(What you have to do):
Look below for the line containing "start_compression_in, start_compression_out. keep."; from there, print each line exactly up to and including the line containing "unfold ssh_set_newkeys. rewrite", and stop.
=-=-=-=-=
(** The state between two calls: packets wait only during a key exchange, and an
    end that has finished a key exchange has not begun another. *)
Record queue_ok (s : ssh) : Prop := {
  qo_mux : mux s = false;
  qo_wait : outgoing s <> [] -> rekeying s = true;
  qo_flags : kex_done (kx s) = true -> Z.land (flags (kx s)) KEX_INIT_SENT = 0;
  qo_plain : Forall (fun p => plain_packet p = true) (map snd (outgoing s))
}.

Definition qview (s : ssh) := (mux s, rekeying s, outgoing s, kex_done (kx s), flags (kx s)).

Lemma queue_ok_same s s' : qview s' = qview s -> queue_ok s -> queue_ok s'.
Proof. intros [= E1 E2 E3 E4 E5] [Q1 Q2 Q3 Q4]. constructor; rewrite ?E1, ?E2, ?E3, ?E4, ?E5; done. Qed.

(** ** Sending a packet does not touch the queue *)

Lemma delayed_qview : keeps qview ssh_packet_enable_delayed_compress.
Proof.
  unfold ssh_packet_enable_delayed_compress, enable_delayed_mode, ssh_packet_init_compression, start_compression,
    start_compression_in, start_compression_out. keep.
Qed.

Lemma newkeys_qview s : qview (snd (ssh_set_newkeys MODE_OUT s)) = qview s.
Proof.
  unfold ssh_set_newkeys. rewrite run_modify, run_get. cbn [newkeys_of kx reset_mode_counters set_mode_keys set_out_dir].
  destruct (newkeys_out (kx s)) as [nk|]; [|done]. rewrite run_modify. destruct (newkeys_mac_init nk) as [r nk'].
  set (t := set_kx _ _). transitivity (qview t); [|done]. clearbody t.
  unfold ssh_packet_init_compression, start_compression, start_compression_out. by_keeps.
Qed.

Lemma wrapped_qview s : qview (snd (ssh_packet_send2_wrapped s)) = qview s.
Proof.
  unfold ssh_packet_send2_wrapped. enough (keeps qview ssh_packet_send2_wrapped) as Hk by apply Hk.
  unfold ssh_packet_send2_wrapped. keep; [intros ?; apply newkeys_qview|apply delayed_qview].
Qed.

(** ** Starting a key exchange *)

Lemma quiet_same s s' : out_dir s' = out_dir s -> output s' = output s -> quiet s s'.
Proof. intros E1 E2. split; [done|]. exists 0. by rewrite zdrop_0. Qed.

Lemma quiet_trans s t u : quiet s t -> quiet t u -> quiet s u.
Proof.
  intros [E1 (n & Hn & E2)] [F1 (m & Hm & F2)]. split; [congruence|]. exists (n + m). split; [lia|]. by rewrite F2, E2, zdrop_zdrop by lia.
Qed.

Lemma emits_app s s1 s2 a b : emits s a s1 -> emits s1 b s2 -> emits s (a ++ b) s2.
Proof.
  intros Ha. revert b. induction Ha as [s s' Hq|s t t' pls s' Hq E Ha IH]; intros b Hb.
  - destruct Hb as [s1 s2 Hq'|s1 t t' pls s2 Hq' E Hb]; [apply emits_none|eapply emits_packet; [|done..]]; by eapply quiet_trans.
  - cbn [app]. eapply emits_packet; [done..|]. by apply IH.
Qed.

Lemma send_kexinit_ok rekex s s' :
  mux s = false -> packet_type (outgoing_packet s) = SSH2_MSG_KEXINIT -> send_body rekex s = (Ok tt, s') ->
  ssh_packet_send2_wrapped (set_rekeying true s) = (Ok tt, s').
Proof.
  intros Hm Hty E. unfold send_body in E. run_in E. rewrite Hm in E. unfold send2_body in E. run_in E. fold (packet_type (outgoing_packet s)) in E.
  destruct (_ <? 6); [done|]. rewrite Hty in E. change (ssh_packet_type_is_kex SSH2_MSG_KEXINIT) with true in E. cbn [negb] in E.
  rewrite andb_false_r in E. change (SSH2_MSG_KEXINIT =? SSH2_MSG_KEXINIT) with true in E. cbv iota in E. run_in E.
  change (SSH2_MSG_KEXINIT =? SSH2_MSG_NEWKEYS) with false in E. apply bind_ok in E as ([] & s1 & E1 & E). by apply run_inj in E as [_ <-].
Qed.

(** [kex_start_rekex] sends KEXINIT. *)
Lemma rekex_ok s s' :
  mux s = false -> (kex_done (kx s) = true -> Z.land (flags (kx s)) KEX_INIT_SENT = 0) -> kex_start_rekex s = (Ok tt, s') ->
  exists p, packet_type p = SSH2_MSG_KEXINIT /\ emits s [p] s' /\ rekeying s' = true /\ outgoing s' = outgoing s /\
    mux s' = mux s /\ kex_done (kx s') = false.
Proof.
  intros Hm Hfl E. unfold kex_start_rekex in E. run_in E. destruct (kex_done (kx s)) eqn:Ed; [|done]. cbn [negb] in E. run_in E.
  unfold kex_send_kexinit in E. run_in E. cbn [kx set_kx flags set_flow] in E. rewrite (Hfl eq_refl) in E.
  change (negb (0 =? 0)) with false in E. cbv iota in E. run_in E. cbn [my set_flow] in E. destruct (_ <? _); [done|].
  destruct (sshbuf_mutable_ptr _) as [ptr|]; [|done]. apply bind_ok in E as (cookie & s1 & E1 & E). apply run_inj in E1 as [<- <-].
  cbv zeta in E. run_in E. set (b := snd (buf_write _ _ _)) in E. apply bind_ok in E as ([] & s2 & E2 & E). apply run_inj in E2 as [_ <-].
  apply bind_ok in E as ([] & s3 & E3 & E). unfold sshpkt_put in E3. run_in E3. destruct (bput _ _) as [o|] eqn:Eb in E3; [|done].
  run_in E3. apply run_inj in E3 as [_ <-]. apply bput_ok in Eb as [-> _]. apply bind_ok in E as ([] & s4 & E4 & E).
  apply send_kexinit_ok in E4; [|done|done].
  match type of E4 with ssh_packet_send2_wrapped ?x = _ => set (t := x) in E4 end.
  assert (packet_type (outgoing_packet t) = SSH2_MSG_KEXINIT) as Ht by reflexivity.
  assert (qview t = (mux s, true, outgoing s, false, flags (kx s)) /\ out_dir t = out_dir s /\ output t = output s) as (Hqt & Hod & Hou) by done.
  clearbody t. pose proof (wrapped_qview t) as Hv. rewrite E4, Hqt in Hv. injection Hv as V1 V2 V3 V4 V5.
  apply run_inj in E as [_ <-]. exists (outgoing_packet t). split; [done|]. split; [|done].
  apply (emits_packet s t s4 []); [by apply quiet_same|done|]. by apply emits_none, quiet_same.
Qed.

(** ** The queue *)

Lemma plain_not p : plain_packet p = true -> packet_type p <> SSH2_MSG_KEXINIT /\ packet_type p <> SSH2_MSG_NEWKEYS.
Proof. unfold plain_packet. intros Hp. split; intros E; by rewrite E in Hp. Qed.

Lemma plain_after b p : plain_packet p = true -> kex_after b p = b.
Proof. intros [N1 N2]%plain_not. unfold kex_after. by rewrite !(proj2 (Z.eqb_neq _ _)). Qed.

Lemma type_plain p ty : packet_type p = ty -> ssh_packet_type_is_kex ty = true -> plain_packet p = false.
Proof. unfold plain_packet. by intros -> ->. Qed.

(** What the calls of this file achieve, from [s] with [ps] to be sent. *)
Record ordered (s : ssh) (b : bool) (ps : list (list Z)) (s' : ssh) : Prop := {
  od_emits : exists pls, emits s pls s' /\ kex_rule b pls = Some (rekeying s') /\
    List.filter plain_packet pls ++ map snd (outgoing s') = ps;
  od_queue : queue_ok s'
}.

(** Emptying the queue. *)
Lemma send_queue_ok fuel s s' :
  mux s = false -> rekeying s = false -> (kex_done (kx s) = true -> Z.land (flags (kx s)) KEX_INIT_SENT = 0) ->
  Forall (fun p => plain_packet p = true) (map snd (outgoing s)) -> (length (outgoing s) <= fuel)%nat ->
  send_queue kex_start_rekex fuel s = (Ok tt, s') -> ordered s false (map snd (outgoing s)) s'.
Proof.
  revert s. induction fuel as [|fuel IH]; intros s Hm Hr Hfl Hpl Hlen E; cbn [send_queue] in E.
  { apply run_inj in E as [_ <-]. destruct (outgoing s) eqn:Eo; cbn in Hlen; [|lia].
    split; [|constructor; rewrite ?Eo; done]. exists []. rewrite Eo, Hr. split; [by apply emits_none, quiet_same|done]. }
  run_in E. destruct (outgoing s) as [|[ty p] rest] eqn:Eo.
  { apply run_inj in E as [_ <-]. split; [|constructor; rewrite ?Eo; done]. exists []. rewrite Eo, Hr. split; [by apply emits_none, quiet_same|done]. }
  destruct (ssh_packet_need_rekeying _ s).
  - destruct (rekex_ok s s' Hm Hfl E) as (k & Hk & Hem & Hr' & Ho' & Hm' & Hd').
    split; [|constructor; rewrite ?Ho', ?Hr', ?Hd', ?Hm', ?Eo; done].
    exists [k]. split; [done|]. rewrite Hr', Ho', Eo. cbn [kex_rule List.filter andb map snd].
    rewrite (type_plain k SSH2_MSG_KEXINIT) by done. unfold kex_after. by rewrite Hk.
  - run_in E. set (t := set_outgoing rest (set_outgoing_packet p s)) in E. apply bind_ok in E as ([] & s1 & E1 & E).
    pose proof (wrapped_qview t) as Hv. rewrite E1 in Hv. injection Hv as V1 V2 V3 V4 V5.
    cbn [map snd] in Hpl. apply Forall_cons in Hpl as [Hp Hpl].
    change (outgoing t) with rest in V3. cbn [length] in Hlen.
    destruct (IH s1) as [(pls & Hem & Hrule & Hfil) Hq]; [by rewrite V1|by rewrite V2|by rewrite V4, V5|by rewrite V3|rewrite V3; lia|done|].
    split; [|done]. exists (p :: pls). split; [|split].
    + change p with (outgoing_packet t). eapply emits_packet; [by apply (quiet_same s t)|done|done].
    + cbn [kex_rule andb]. by rewrite plain_after.
    + cbn [List.filter map snd]. rewrite Hp, <- V3, <- Hfil. done.
Qed.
=-=-=-=-=
(Written response):
    start_compression_in, start_compression_out. keep.
Qed.

Lemma newkeys_qview s : qview (snd (ssh_set_newkeys MODE_OUT s)) = qview s.
Proof.
  unfold ssh_set_newkeys. rewrite run_modify, run_get. cbn [newkeys_of kx reset_mode_counters set_mode_keys set_out_dir].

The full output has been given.